| Cascarans (Bell) | Dr. Johns’ Tablets | |
| “Taken as directed, it permanently
removes the great majority
of cases of habitual constipation.” “... a harmless vegetable preparation.” “... for the removal of pimples, yellowness and greasiness of the skin ...” “... one tablet at night, one night and morning, or, in severe cases, one three time a day, gradually decreasing the frequency of the dose as improvement permits.” | “Taken as directed ... permanently
remove the great majority
of cases of habitual constipation,
torpid liver and sick headache.” “A harmless vegetable remedy.” “... removes pimples, blotches, sallowness and greasiness of the skin ...” “One at night, one night and morning, or, in severe cases, one three times a day. Gradually decrease the frequency of the dose as improvement permits.” |
According to a leaflet sent out with samples by the L. D. Johns Company, the company is capitalized for $500,000, divided into 50,000 shares at $10 each; these shares are sold to those physicians who will agree “to prescribe the tablets at every suitable opportunity, to introduce them to other physicians” and “to promote their sale in every ethical way!” If the list of physicians’ names and addresses which the company sends out as comprising the eastern stockholders is to be relied on, it would seem that many medical men are promoting their sale.
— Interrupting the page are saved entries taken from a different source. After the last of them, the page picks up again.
(** C7. When [write_downscaled_to_netcdf] returns, the file at [out_nc]
    is a dataset with exactly one array per key of [variables_dict]; each
    array has dimensions [(time, y, x)], data of the shape its coordinates
    announce, the given time stamps, [x] coordinates
    [i * a + c + a / 2] and [y] coordinates [j * e + f + e / 2] (pixel
    centres from the geotransform), and the [units] and [description]
    attributes of an entry of [variables_dict] with that name. *)
Theorem write_downscaled_to_netcdf_layout :
  forall variables_dict time_list height width tr dem_crs out_nc w w',
    write_downscaled_to_netcdf variables_dict time_list (height, width)
      tr dem_crs out_nc w = (Ok tt, w') ->
    exists ds,
      files w' !! out_nc = Some (NetCDFFile ds) /\
      ds_transform ds = Some tr /\ ds_crs ds = Some dem_crs /\
      (forall name, is_Some (ds_vars ds !! name) <-> name ∈ variables_dict.*1) /\
      (forall name da,
          ds_vars ds !! name = Some da ->
          da_dims da = ["time"; "y"; "x"] /\
          has_shape3 (length time_list) height width (da_data da) = true /\
          da_time da = time_list /\
          length (da_x da) = width /\ length (da_y da) = height /\
          (forall i : nat, (i < width)%nat ->
             da_x da !! i
             = Some (inject_Z (Z.of_nat i) * aff_a tr + aff_c tr + aff_a tr / 2)%Q) /\
          (forall j : nat, (j < height)%nat ->
             da_y da !! j
             = Some (inject_Z (Z.of_nat j) * aff_e tr + aff_f tr + aff_e tr / 2)%Q) /\
          exists data units description,
            (name, (data, units, description)) ∈ variables_dict /\
            da_data da = concat data /\
            da_attrs da !! "units" = Some units /\
            da_attrs da !! "description" = Some description).
Proof.
  intros variables_dict time_list height width tr dem_crs out_nc w w'.
  unfold write_downscaled_to_netcdf, bind, lift.
  destruct (build_dataset_vars _ _ _ _ _) as [m | e] eqn:Hbuild; [| discriminate].
  destruct (makedirs _ w) as [[[] | e] w1] eqn:Hmk; [| discriminate].
  unfold to_netcdf. destruct (bool_decide _); [discriminate |].
  unfold print. cbn. intros [= <-]. cbn.
  apply build_dataset_vars_ok in Hbuild as [Hdom Hval].
  eexists. split; [apply lookup_insert_eq |].
  cbn. split; [reflexivity |]. split; [reflexivity |]. split.
  - intros name. rewrite Hdom, lookup_empty.
    split; [intros [[x H] | H]; [discriminate | exact H] | now right].
  - intros name da Hda. apply Hval in Hda as [Hda | Hda];
      [rewrite lookup_empty in Hda; discriminate |].
    destruct Hda as (data & units & desc & Hin & Hmk').
    apply make_data_array_ok in Hmk'
      as (Hdims & Hdata & Hshape & Htime & Hy & Hx & Hu & Hd).
    rewrite !pixel_centers_length in Hshape.
    repeat split; try assumption.
    + rewrite Hx. apply pixel_centers_length.
    + rewrite Hy. apply pixel_centers_length.
    + intros i Hi. rewrite Hx. now apply pixel_centers_lookup.
    + intros j Hj. rewrite Hy. now apply pixel_centers_lookup.
    + exists data, units, desc. repeat split; assumption.
Qed.
(** The body of the loop either returns after logging exactly one line for
    the note, or raises before logging anything. *)
Lemma process_note_body_run (env : Env) (llm : Llama) (p : pystr) (w : World) :
  ∃ r w', process_note_body env llm p w = (r, w') ∧
    (∀ q, q ≠ p → disk w' !! q = disk w !! q) ∧
    match r with
    | Ok _ => ∃ e, log_file w' = Some (log_lines w ++ [e]) ∧ file e = path_name p
    | Raise _ => log_file w' = log_file w
    end.
Proof.
  unfold process_note_body.
  destruct (frontmatter_load env p w) as [[post|e] w0] eqn:Hload.
  2: { erewrite bind_raise by exact Hload. eexists _, _. split; [reflexivity|].
       unfold frontmatter_load in Hload.
       destruct (disk w !! p); inversion Hload; subst; now split. }
  assert (w0 = w) as ->.
  { unfold frontmatter_load in Hload. destruct (disk w !! p); now inversion Hload. }
  erewrite bind_ok by exact Hload.
  destruct (dict_contains (str "glyphstream") (metadata post)).
  { destruct (log_assignment_run env (path_name p) [] SKIPPED None w)
      as (w1 & Hlog & [(e & He & Hf & _) D1 _ _]).
    rewrite Hlog. eexists _, _. split; [reflexivity|].
    split; [intros q _; now rewrite D1 | now exists e]. }
  erewrite bind_ok by reflexivity.
  set (w1 := set_console _ w).
  destruct (stream_is_personal post) as [is_personal|e] eqn:Hkind.
  2: { erewrite bind_raise by reflexivity. eexists _, _. split; [reflexivity|].
       now split. }
  erewrite bind_ok by reflexivity.
  destruct (llm_assign_glyphs_run llm (post_content post) is_personal w1)
    as (gs & w2 & Hassign & [_ L2 D2 _]).
  change (log_file w1) with (log_file w) in L2.
  change (disk w1) with (disk w) in D2.
  erewrite bind_ok by exact Hassign.
  destruct gs as [|g gs].
  - destruct (log_assignment_run env (path_name p) [] NO_MATCH None w2)
      as (w3 & Hlog & [(e & He & Hf & _) D3 _ _]).
    erewrite bind_ok by exact Hlog.
    eexists _, _. split; [reflexivity|]. simpl.
    split; [intros q _; congruence|].
    exists e. unfold log_lines in *. rewrite He, L2. now split.
  - destruct (update_note_run env p post is_personal (g :: gs) w2)
      as ([[]|e] & w3 & Hupd & _ & D3 & Hout).
    + erewrite bind_ok by exact Hupd.
      eexists _, _. split; [reflexivity|]. simpl.
      split; [intros q Hq; rewrite D3, D2; auto|].
      destruct Hout as (e & He & Hf & _). exists e.
      unfold log_lines in *. rewrite He, L2. now split.
    + erewrite bind_raise by exact Hupd.
      eexists _, _. split; [reflexivity|].
      split; [intros q Hq; rewrite D3, D2; auto | congruence].
Qed.

(** One iteration of the loop returns in every world, with exactly one new
    line in the audit log, for the note it visited; the lines that were
    there stay, and no other note is touched. *)
Lemma process_note_run (env : Env) (llm : Llama) (p : pystr) (w : World) :
  ∃ w' e, process_note env llm p w = (Ok tt, w') ∧
    log_file w' = Some (log_lines w ++ [e]) ∧ file e = path_name p ∧
    (∀ q, q ≠ p → disk w' !! q = disk w !! q).
Proof.
  unfold process_note.
  destruct (process_note_body_run env llm p w) as ([[]|ex] & w1 & Hbody & D1 & Hout).
  - erewrite try_ok by exact Hbody. destruct Hout as (e & He & Hf).
    now exists w1, e.
  - erewrite try_raise by exact Hbody.
    destruct (log_assignment_run env (path_name p) [] ERROR
                (Some (exn_type ex ++ str ": " ++ exn_msg ex)) w1)
      as (w2 & Hlog & [(e & He & Hf & _) D2 _ _]).
    erewrite bind_ok by exact Hlog.
    eexists _, e. split; [reflexivity|]. simpl.
    unfold log_lines in *. rewrite He, Hout.
    split; [reflexivity|]. split; [exact Hf|]. intros q Hq. rewrite D2. auto.
Qed.

Lemma for_each_process_note_run (env : Env) (llm : Llama) (files : list pystr)
  (w : World) :
  ∃ w' es, for_each files (process_note env llm) w = (Ok tt, w') ∧
           log_lines w' = log_lines w ++ es ∧
           file <$> es = path_name <$> files.
Proof.
  revert w. induction files as [|p files IH]; intros w.
  - exists w, []. split; [reflexivity|]. now rewrite app_nil_r.
  - destruct (process_note_run env llm p w) as (w1 & e & Hrun & He & Hf & _).
    destruct (IH w1) as (w2 & es & Hrest & Hes & Hfiles).
    exists w2, (e :: es). simpl for_each. erewrite bind_ok by exact Hrun.
    split; [exact Hrest|]. split.
    + rewrite Hes. unfold log_lines at 1. rewrite He. simpl.
      now rewrite <- app_assoc.
    + now rewrite !fmap_cons, Hf, Hfiles.
Qed.

Lemma create_log_file_run (env : Env) (w : World) :
  ∃ r w', create_log_file env w = (r, w') ∧
    log_lines w' = log_lines w ∧
    llm_requests w' = llm_requests w ∧ sleeps w' = sleeps w ∧
    disk w' = disk w ∧ console w' = console w ∧
    match log_file w, log_create_fault env with
    | None, Some e => r = Raise e ∧ w' = w
    | _, _ => r = Ok tt ∧ log_file w' = Some (log_lines w)
    end.
Proof.
  unfold create_log_file, log_lines.
  destruct (log_file w) as [lines|] eqn:Hlog.
  - exists (Ok tt), w. rewrite Hlog. now repeat split.
  - destruct (log_create_fault env) as [e|].
    + exists (Raise e), w. rewrite Hlog. now repeat split.
    + eexists (Ok tt), _. split; [reflexivity|]. now repeat split.
Qed.

(** C9. A run appends to the audit log exactly one line per note it
    visits, in the order of the visit, each for the note it was written
    for; the lines the log held before the run are still there, unchanged
    and in front.  A run whose model cannot be loaded, or whose absent
    log cannot be created, raises before it visits any note and appends
    nothing. *)
Theorem one_log_entry_per_note (env : Env) (w : World) :
  ∃ r w' es, process_vault env w = (r, w') ∧
             log_lines w' = log_lines w ++ es ∧
             match load_model env with
             | Raise e => r = Raise e ∧ es = []
             | Ok _ =>
                 match log_file w, log_create_fault env with
                 | None, Some e => r = Raise e ∧ es = []
                 | _, _ => r = Ok tt ∧
                           file <$> es = path_name <$> vault_files env
                 end
             end.
Proof.
  unfold process_vault, initialize_llm.
  destruct (load_model env) as [llm|e].
  2: { erewrite bind_raise by reflexivity. exists (Raise e), w, [].
       split; [reflexivity|]. now rewrite app_nil_r. }
  erewrite bind_ok by reflexivity.
  destruct (create_log_file_run env w)
    as ([[]|e0] & w0 & Hcreate & L0 & _ & _ & _ & _ & Hcase).
  - erewrite bind_ok by exact Hcreate.
    do 2 (erewrite bind_ok by reflexivity).
    match goal with
    | |- context [(for_each ?fs ?b ≫= ?k) ?w1] =>
        destruct (for_each_process_note_run env llm fs w1)
          as (w2 & es & Hrun & Hes & Hf)
    end.
    erewrite bind_ok by exact Hrun.
    do 3 (erewrite bind_ok by reflexivity).
    eexists _, _, es. split; [reflexivity|]. split.
    + unfold log_lines in *. simpl in *. now rewrite Hes, L0.
    + destruct (log_file w); [now split|].
      destruct (log_create_fault env); [|now split].
      destruct Hcase as [Hr _]. discriminate.
  - erewrite bind_raise by exact Hcreate.
    exists (Raise e0), w0, []. split; [reflexivity|].
    rewrite app_nil_r. split; [exact L0|].
    destruct (log_file w); [destruct Hcase as [Hr _]; discriminate|].
    destruct (log_create_fault env); [|destruct Hcase as [Hr _]; discriminate].
    destruct Hcase as [Hr _]. now split.
Qed.

(* ====================================================================== *)
(** * The note writer                                                      *)
(* ====================================================================== *)

(** A failure while the metadata is prepared, or in [open], is reported as
    [False] with every note as it was. *)
Lemma write_fails_before_open (env : Env) (p : pystr)
  (md : list (pystr * value)) (content : pystr) (w : World) :
  (∃ e, prepare_metadata env md [] = Raise e) ∨ (∃ e, open_fault env p = Some e) →
  ∃ w', write_obsidian_file env p md content w = (Ok false, w') ∧
        disk w' = disk w.
Proof.
  intros Hcause. unfold write_obsidian_file.
  destruct (prepare_metadata env md []) as [safe|e] eqn:Hprep.
  - destruct Hcause as [[e He]|[e He]]; [discriminate|].
    erewrite try_raise.
    2: { erewrite bind_ok by reflexivity. erewrite bind_raise; [reflexivity|].
         unfold open_w. rewrite He. reflexivity. }
    eexists. split; [reflexivity|reflexivity].
  - erewrite try_raise by (erewrite bind_raise by reflexivity; reflexivity).
    eexists. split; [reflexivity|reflexivity].
Qed.

Lemma f_write_run (env : Env) (p text c : pystr) (w : World) :
  disk w !! p = Some c →
  ∃ r w', f_write env p text w = (r, w') ∧
    match r with
    | Ok _ => disk w' !! p = Some (c ++ text) ∧
              ∀ n e, device_limit env p = Some (n, e) → length (c ++ text) ≤ n
    | Raise _ => ∃ n e, device_limit env p = Some (n, e) ∧
                        n < length (c ++ text) ∧
                        disk w' !! p = Some (c ++ take (n - length c) text)
    end.
Proof.
  intros Hc. unfold f_write. rewrite Hc. simpl.
  destruct (device_limit env p) as [[limit e]|].
  - destruct (limit <? length c + length text) eqn:Hfit.
    + eexists _, _. split; [reflexivity|]. exists limit, e. simpl.
      rewrite lookup_insert_eq, length_app. apply Nat.ltb_lt in Hfit. now split.
    + eexists _, _. split; [reflexivity|]. simpl. rewrite lookup_insert_eq.
      split; [reflexivity|]. intros n e' [= <- <-].
      rewrite length_app. apply Nat.ltb_ge in Hfit. exact Hfit.
  - eexists _, _. split; [reflexivity|]. simpl. rewrite lookup_insert_eq.
    split; [reflexivity | discriminate].
Qed.

Lemma prefix_chunk (c t rest : pystr) (m : nat) :
  (c ++ take m t) `prefix_of` (c ++ t ++ rest).
Proof.
  exists (drop m t ++ rest). rewrite <- app_assoc. f_equal.
  now rewrite app_assoc, take_drop.
Qed.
In prescribing it is, of course, “necessary to specify ‘Dr. Johns’ Tablets No XXX (Original bottle).’” As the name is on the bottle, it is not unbelievable that, as the company says in its prospectus, because of “our method of advertising, a large and very profitable business is being created.” That the L. D. Johns Company expects to profit by the self-drugging which this method of prescribing fosters is evident:
“Physicians not stockholders in this company suffer from the continual refilling of their prescriptions and from the recommendation of the preparation prescribed by patients to others. [Italics ours.—Ed.] Our stockholders benefit by the refilling of their prescriptions and by these recommendations.”
Put baldly the case amounts to this: Physicians who prescribe “Dr. Johns’ Tablets” not only are likely to foster self-drugging, but they will reap dividends therefrom. Truly a nice business to be in!
While Bell & Company and the L. D. Johns Company are said to be entirely distinct, they are to be found at the same address at Orangeburg, New York, and as will be seen, the officers of the two companies are more or less related.
| BELL & CO. | L. D. JOHNS CO. | |
| President | John L. Dodge | President |
| Secretary | Geo. C. Tennant | Vice-President |
| Vice-President | Chas. B. Smith | Secretary and Treasurer |
EXPLOITING THE PROFESSION
Nostrum promoters have two simple ways of “working” the medical profession. The first—and the more profitable—is, by lavish distribution of free samples, to get physicians to prescribe the blown-in-the-glass “original package” with the inevitable result of large sales direct to the laity. By the second method, which is merely a modification of the first, the physician furnishes the capital for floating the nostrum and then takes his share of the resulting profits. There may not be quite as much money in the second method for the promoter, but then the risks are correspondingly less. If the firm fails, the stockholders are the losers; the promoter is not necessarily “out” anything. From a commercial standpoint, a combination of the two methods is, of course, ideal—(From The Journal A. M. A., Aug. 14, 1909.)